MotoGP | Lin Jarvis: “Yamaha senza team clienti? Non sarebbe un dramma”

Il mercato piloti è quasi completamente definito con l’annuncio stamane dell’ingaggio di Andrea Iannone in Aprilia dal 2019, restano però ancora da definire alcune cose per i team. In particolare la Yamaha, dopo il divorzio con Tech3, è ancora alla ricerca di una squadra satellite. Attualmente tra i nomi più in voga permane quello di Marc VDS.

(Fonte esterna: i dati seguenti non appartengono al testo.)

Lemma fail_run g s (E : exit → mon → Prop) (Q' : unit → mon → Prop) : inv (Open g) s →
  (∀ s', inv (Open g) s' → keeps s s' → mo_runtime s' = mo_runtime s → Q' tt s') →
  wp (perform mport (OpFailConnections (guest_client g))) E Q' s.
Proof using All.
  intros Hi HQ. unfold wp, perform, ask, observed_port, mbind, prog_bind, call. simpl. destruct (mo_world s) as [w l] eqn:Ew. destruct (port _ w) as [w' r].
  simpl. apply HQ; [| |done].
  - destruct Hi. constructor; simpl; try done.
    + intros g' c Hr. destruct (iv_watched0 g' c Hr) as (st & E' & Hst). unfold log in *. rewrite Ew in E'. simpl in *.
      destruct (observe_fail records flash_wrp g' c st r (guest_client g)) as (st' & E2 & He & Hs). rewrite watched_snoc, E'. simpl.
      exists st'. split; [done|]. intros Hx. rewrite Hs; [by apply Hst|]. unfold guest_client. assert (g ≠ g') by congruence. lia.
    + destruct iv_log0 as (l' & E' & Hq). unfold log in *. rewrite Ew in E'. simpl in *. eexists (l' ++ [_]). rewrite E', <-app_assoc.
      split; [done|]. apply Forall_app. split; [done|]. by constructor.
  - constructor; [done|]. intros g' H c Hr. destruct (H c Hr) as (st & E' & He). unfold log in *. rewrite Ew in E'. simpl in *.
    destruct (observe_fail records flash_wrp g' c st r (guest_client g)) as (st' & E2 & He' & _). exists st'.
    rewrite watched_snoc, E'. simpl. rewrite He'. done.
Qed.
Lemma restart_run g reason s : inv Settled s → (g < length cs)%nat → ¬ Q g → has_entered g (log s) →
  wp (wt_restart_guest mport g reason) (λ _ _, False) (λ _ s', inv Settled s' ∧ keeps s s') s.
Proof using All.
  intros Hi Hg Hq Hent. apply wp_bind. eapply config_run; [done|]. destruct (lookup_lt_is_Some_2 cs g Hg) as [c ->].
  apply wp_bind. eapply runtime_run; [done|]. destruct (guest_lookup _ _ _ Hi Hg) as [r Er]. rewrite Er.
  apply inv_open with (g := g) in Hi. clear r Er.
  apply wp_bind. eapply mod_run; [done..|]. set (s1 := set_field _ _ s). assert (inv (Open g) s1) as Hi1 by by apply inv_alter.
  assert (keeps s s1) as Hk1 by by constructor. apply wp_bind, fail_run; [done|]. intros s2 Hi2 Hk2 _.
  apply wp_bind. eapply (wp_mono _ (λ _ _, False) _ (λ _ s', inv (Open g) s' ∧ keeps s s')); [|done|].
  { destruct (wt_find_restart_clear_window c) as [w|].
    - eapply perform_run; [done..|]. intros s3 Hi3 Hc3. split; [done|]. etransitivity; [done|]. etransitivity; [done|by apply calm_keeps].
    - apply wp_ret. split; [done|]. by etransitivity. }
  intros _ s3 [Hi3 Hk3]. apply wp_bind, wp_gets, wp_bind, wp_gets. destruct (guest_lookup _ _ _ Hi3 Hg) as [r Er]. apply wp_bind.
  eapply wp_defined; [done|]. destruct (wt_restart_policy_evaluate _ _ _ _) as [decision st]. apply wp_bind. eapply mod_run; [done..|].
  set (s4 := set_field _ _ s3). assert (inv (Open g) s4) as Hi4 by by apply inv_alter.
  assert (keeps s s4) as Hk4 by (destruct Hk3; by constructor). apply wp_if; intros _.
  { eapply quarantined_run; [done|by right|done|]. intros s5 Hi5 El5 Ec5 _. split; [done|]. etransitivity; [done|].
    constructor; [done|]. by rewrite El5. }
  apply wp_bind. eapply mod_run; [done..|]. apply wp_bind, wp_modify. set (s5 := set_field mo_runtime _ s4). set (s6 := set_field _ _ s5).
  assert (inv (Open g) s5) as Hi5 by by apply inv_alter_free. assert (inv (Open g) s6) as Hi6 by by (eapply alike_inv; [|done]; by constructor).
  eapply mod_run; [done..|]. set (s7 := set_field mo_runtime _ s6). assert (inv (Open g) s7) as Hi7 by by apply inv_alter.
  split; [|destruct Hk4; by constructor]. apply (inv_settle g); [done|]. intros c' Hr.
  destruct (kp_entered _ _ Hk4 g Hent c' Hr) as (st' & Est & Hen). exists st'. split; [done|]. intros r' Er'. split; [|by right].
  apply lookup_alter_cases in Er' as [(_ & r5 & Er5 & ->)|[? _]]; [|done]. simpl in Er5.
  by apply lookup_alter_cases in Er5 as [(_ & r6 & _ & ->)|[? _]].
Qed.

(** ** Dispatch *)

Definition exit_ok (ex : exit) s : Prop := inv Settled s ∧
  match ex with Entered g => mo_current_guest s = g ∧ (g < length cs)%nat ∧ has_entered g (log s) ∧ ¬ Q g | _ => True end.

Lemma context_restore_run g s (E : exit → mon → Prop) (Q' : unit → mon → Prop) : inv (Open g) s → ¬ Q g → may_enter g (log s) →
  (∀ s', inv Settled s' → mo_current_guest s' = mo_current_guest s → has_entered g (log s') → Q' tt s') →
  wp (perform mport (OpContextRestore g)) E Q' s.
Proof using All.
  intros Hi Hq Hm HQ. unfold wp, perform, ask, observed_port, mbind, prog_bind, call. simpl. destruct (mo_world s) as [w l] eqn:Ew.
  destruct (port _ w) as [w' r]. simpl. assert (log s = l) as El by by unfold log; rewrite Ew. rewrite El in Hm.
  assert (∀ g' c st, required g' c → watched records flash_wrp g' c l = Some st → ∃ st', watched records flash_wrp g' c (l ++ [(OpContextRestore g, r)]) = Some st' ∧
    (wa_measured st = true → wa_measured st' = true) ∧ (wa_entered st = true ∨ g = g' → wa_entered st' = true)) as Ho.
  { intros g' c st Hr Est. destruct (observe_restore records flash_wrp g' c st r g) as (st' & E' & H1 & H2).
    - intros <-. destruct (Hm c Hr) as (st' & E' & He). assert (st' = st) as -> by congruence. done.
    - exists st'. rewrite watched_snoc, Est. done. }
  apply HQ; [|done|].
  - destruct Hi. constructor; simpl; try done.
    + intros g' c Hr. destruct (iv_watched0 g' c Hr) as (st & E' & Hst). rewrite El in E'.
      destruct (Ho g' c st Hr E') as (st' & E2 & H1 & H2). exists st'. split; [done|]. intros _ r' Er'. destruct (decide (g' = g)) as [->|Hne].
      * destruct (Hm c Hr) as (st2 & E3 & [Hm2 _]). assert (st2 = st) as -> by congruence. split; [auto|]. right. apply H2. by right.
      * destruct (Hst (λ H, Hne (eq_sym H)) r' Er') as [Ha Hb]. split; [auto|]. intros Hf. destruct (Hb Hf); [by left|]. right. apply H2. by left.
    + destruct iv_log0 as (l' & E' & Hqu). rewrite El in E'. unfold log. simpl. eexists (l' ++ [_]). rewrite E', <-app_assoc.
      split; [done|]. apply Forall_app. split; [done|]. constructor; [|done]. intros g' Hq' Eg. simpl in Eg. by injection Eg as <-.
  - intros c Hr. destruct (Hm c Hr) as (st & E' & _). destruct (Ho g c st Hr E') as (st' & E2 & _ & H2). exists st'. split; [done|]. apply H2. by right.
Qed.
Lemma enter_run g c s : inv (Open g) s → (g < length cs)%nat → ¬ Q g → may_enter g (log s) →
  wp (enter_guest mport g c) exit_ok (λ _ _, False) s.
Proof using All.
  intros Hi Hg Hq Hm. apply wp_bind. eapply perform_run; [done..|]. intros s1 Hi1 Hc1. apply wp_bind, wp_bind. eapply config_run; [done|].
  destruct (lookup_lt_is_Some_2 cs g Hg) as [c' ->]. apply wp_bind. eapply perform_run; [done..|]. intros s2 Hi2 Hc2.
  apply wp_bind. eapply perform_run; [done..|]. intros s3 Hi3 Hc3. eapply perform_run; [done..|]. intros s4 Hi4 Hc4.
  assert (may_enter g (log s4)) as Hm4 by (do 4 (eapply cm_may_enter; [done|]); done).
  apply wp_bind. eapply mod_run; [done..|]. apply wp_bind, wp_modify. set (s5 := set_field _ _ s4). set (s6 := set_field mo_current_rep _ _).
  assert (inv (Open g) s5) as Hi5 by by apply inv_alter_free.
  assert (inv (Open g) s6) as Hi6 by (destruct Hi5; by constructor). assert (may_enter g (log s6)) as Hm6 by done.
  apply wp_bind. eapply perform_run; [done..|]. intros s7 Hi7 Hc7. apply wp_bind, context_restore_run; [done|done|by apply (cm_may_enter _ _ Hc7)|].
  intros s8 Hi8 Ec8 He8. apply wp_early. split; [done|]. split; [|done]. by rewrite Ec8, (cm_current _ _ Hc7).
Qed.

Definition npending s : nat := length (filter (λ g, pending s g = true) (seq 0 (length cs))).
Lemma npending_clear g s s' : (g < length cs)%nat → pending s g = true →
  g_wt_first_dispatch_pending s' = g_wt_first_dispatch_pending s .&~ (1 .<< Z.of_nat g) → (npending s' < npending s)%nat.
Proof using All.
  intros Hg Hp E. assert (∀ k, pending s' k = pending s k && negb (g =? k)%nat) as Hk.
  { intros k. unfold pending. rewrite E, Z.ldiff_spec, Z.shiftl_1_l, Z.pow2_bits_eqb by lia. f_equal. f_equal.
    destruct (Nat.eqb_spec g k), (Z.eqb_spec (Z.of_nat g) (Z.of_nat k)); lia. }
  unfold npending. assert (g ∈ seq 0 (length cs)) as Hin by (apply elem_of_seq; lia).
  assert (∀ l, (length (filter (λ g, pending s' g = true) l) ≤ length (filter (λ g, pending s g = true) l))%nat) as Hle.
  { induction l as [|k l IH]; [done|]. rewrite !filter_cons. rewrite Hk. destruct (pending s k); simpl; [|done]. repeat case_decide; simpl; lia. }
  apply list_elem_of_split in Hin as (l1 & l2 & ->). rewrite !filter_app, !length_app, !filter_cons.
  pose proof (Hle l1). pose proof (Hle l2). rewrite (Hk g), Hp, Nat.eqb_refl. simpl. repeat case_decide; simpl; try done; lia.
Qed.
Lemma guest_dispatch_run next g r s : inv Settled s → (g < length cs)%nat → mo_runtime s !! g = Some r → runnable r = true →
  (∀ s', inv Settled s' → (npending s' < npending s)%nat → wp next exit_ok (λ _ _, False) s') →
  wp (wt_dispatch_guest mport records flash_wrp next g) exit_ok (λ _ _, False) s.
Proof using All.
  intros Hi Hg Er Hrun Hnext. apply wp_bind. eapply config_run; [done|]. destruct (lookup_lt_is_Some_2 cs g Hg) as [c ->].
  apply wp_bind. eapply runtime_run; [done|]. rewrite Er. apply wp_bind, bit_run; [done|]. apply wp_bind, wp_gets.
  unfold runnable in Hrun. assert (live (gr_state r) = true ∧ gr_state r ≠ WT_GUEST_FAULTED) as [Hlive Hnf].
  { apply andb_true_iff in Hrun as [_ H]. by destruct (gr_state r). }
  assert (¬ Q g) as Hq by by eapply not_held. rewrite has_any_bit by lia. fold (pending s g). apply wp_bind, wp_if; intros Hp.
  - apply wp_bind, wp_modify. set (s1 := set_field _ _ s). assert (inv (Open g) s1) as Hi1.
    { destruct Hi. constructor; simpl; try done. intros g' c' Hr. destruct (iv_watched0 g' c' Hr) as (st & E & Hl). exists st. split; [done|].
      intros Hx r' Er'. destruct (Hl (settled _) r' Er') as [Ha Hb]. split; [done|]. intros Hf. destruct (Hb Hf) as [Hpe|]; [left|by right].
      unfold pending in *. simpl. rewrite Z.ldiff_spec, Hpe, Z.shiftl_1_l, Z.pow2_bits_false; [done|]. intros ?. by apply Hx; f_equal; lia. }
    apply wp_bind. eapply wp_mono; [by apply (verify_run (Open g) g s1)|done|]. cbv beta. intros ret s2 (Hi2 & Hc2 & Hm2).
    apply wp_when; intros Eret; bool_hyps.
    + apply wp_bind. eapply quarantined_run; [done|by right|done|]. intros s3 Hi3 _ _ Ep3. eapply wp_mono; [apply Hnext|done|done]; [done|].
      eapply (npending_clear g); [done|done|]. by rewrite Ep3, (cm_pending _ _ Hc2).
    + apply enter_run; [done|done|done|]. by apply Hm2.
  - apply wp_ret, enter_run; [by apply inv_open|done|done|]. intros c' Hr. destruct (iv_watched _ _ Hi g c' Hr) as (st & E & Hl).
    exists st. split; [done|]. destruct (Hl (settled _) r Er) as [Ha Hb]. split; [auto|]. left. destruct (Hb Hnf); congruence.
Qed.

(** ** The scheduler *)

Lemma next_runnable_run start s (Q' : nat → mon → Prop) : inv Settled s →
  (∀ k, ((k < length cs)%nat → ∃ r, mo_runtime s !! k = Some r ∧ runnable r = true) → Q' k s) →
  wp (wt_find_next_runnable start) exit_ok Q' s.
Proof using All.
  intros Hi HQ. apply wp_bind, wp_gets. rewrite (iv_count _ _ Hi). generalize 0%nat. generalize (length cs) at 1. intros n.
  induction n as [|n IH]; intros attempts; simpl; [apply wp_ret, HQ; lia|]. apply wp_bind. eapply runtime_run; [done|].
  destruct (mo_runtime s !! _) as [r|] eqn:Er; [|apply IH]. apply wp_if; intros Hr; [|apply IH]. apply wp_ret, HQ. eauto.
Qed.
Lemma schedule_run fuel s : inv Settled s → (npending s < fuel)%nat → wp (wt_schedule_next_guest mport records flash_wrp fuel) exit_ok (λ _ _, False) s.
Proof using All.
  revert s. induction fuel as [|fuel IH]; intros s Hi Hf; [lia|]. simpl. apply wp_bind, wp_gets. rewrite (iv_count _ _ Hi).
  apply wp_bind, wp_when; intros _; [by apply wp_early|]. apply wp_bind, wp_gets, wp_bind, next_runnable_run; [done|]. intros k Hk.
  apply wp_if; intros Hck; bool_hyps.
  - apply wp_bind, wp_gets, wp_bind, wp_when; intros _; [by apply wp_early|]. apply wp_bind. eapply query_bool_run; [done..|].
    intros b s1 Hi1 Hc1. apply wp_bind, wp_when; intros _; [by apply wp_early|]. apply wp_bind. eapply perform_run; [done..|].
    intros s2 Hi2 Hc2. by apply wp_early.
  - apply wp_bind, wp_gets. rewrite (iv_configs _ _ Hi). assert (k < length cs)%nat as Hlt by lia.
    destruct (lookup_lt_is_Some_2 cs k Hlt) as [c Ec]. apply wp_bind. eapply wp_defined; [done|]. apply wp_bind.
    eapply perform_run; [done..|]. intros s1 Hi1 Hc1. destruct (Hk Hlt) as (r & Er & Hr).
    eapply guest_dispatch_run; [done|done|by rewrite (cm_runtime _ _ Hc1)|done|]. intros s2 Hi2 Hn2. apply IH; [done|].
    assert (npending s1 = npending s) as En by (unfold npending, pending; by rewrite (cm_pending _ _ Hc1)). lia.
Qed.
Lemma npending_bound s : (npending s ≤ 32)%nat.
Proof using All. unfold npending. etransitivity; [apply length_filter|]. by rewrite length_seq. Qed.
Lemma schedule_ok s : inv Settled s → wp (schedule mport records flash_wrp) exit_ok (λ _ _, False) s.
Proof using All. intros Hi. apply schedule_run; [done|]. pose proof (npending_bound s). lia. Qed.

Come riportato dai colleghi di “Speedweek”, Lin Jarvis ha così affrontato il tema: “Stiamo aspettando. Abbiamo parlato con diverse squadre. Le negoziazioni più avanzate sono quelle con Marc VDS. Lo vediamo come il candidato più promettente, un team di qualità, con ottimi piloti. Purtroppo tra Jerez e Le Mans però c’è stato un tracollo nelle trattative”.

Si complica per Marc VDS

Il direttore Yamaha ha poi continuato: “Ora è cambiato tutto, bisogna valutare se Marc VDS è un candidato ottimale per Yamaha. Tutti abbiamo sentito le voci di potenziali sponsor che potrebbero cambiare il gioco aumentando il budget. Non c’è ancora un piano solido, prima di parlare di piloti abbiamo bisogno di una squadra con un programma, ben finanziata e di alto livello. Solo a quel punto poi si può parlare di rider”.

Sulla possibilità di non trovare accordi Lin Jarvis ha affermato: “Vorremmo avere 4 moto in griglia l’anno prossimo, non ne abbiamo mai fatto mistero. Se non dovesse accadere però non ne faremmo un dramma. L’anno prossimo avremo solo 2 moto e poi valuteremo per il 2020 in tal caso. Non abbiamo parlato con Aspar, la Dorna sta trovando una soluzione con Marc VDS“.

Si è parlato poi anche dell’opzione Jorge Lorenzo: “Jorge è uno dei pochi campioni in attività. Ha vinto 5 mondiali, pertanto ci sono stati sforzi per tenerlo in griglia. Sicuramente avrebbe potuto guidare per una Yamaha clienti. Lui è un pilota capace e non avremmo dovuto pensarci su due volte per averlo. Con Petronas abbiamo collaborato in passato, ho sentito che vogliono promuovere i loro prodotti in MotoGP, devono decidere se vogliono farlo in un team clienti o factory”.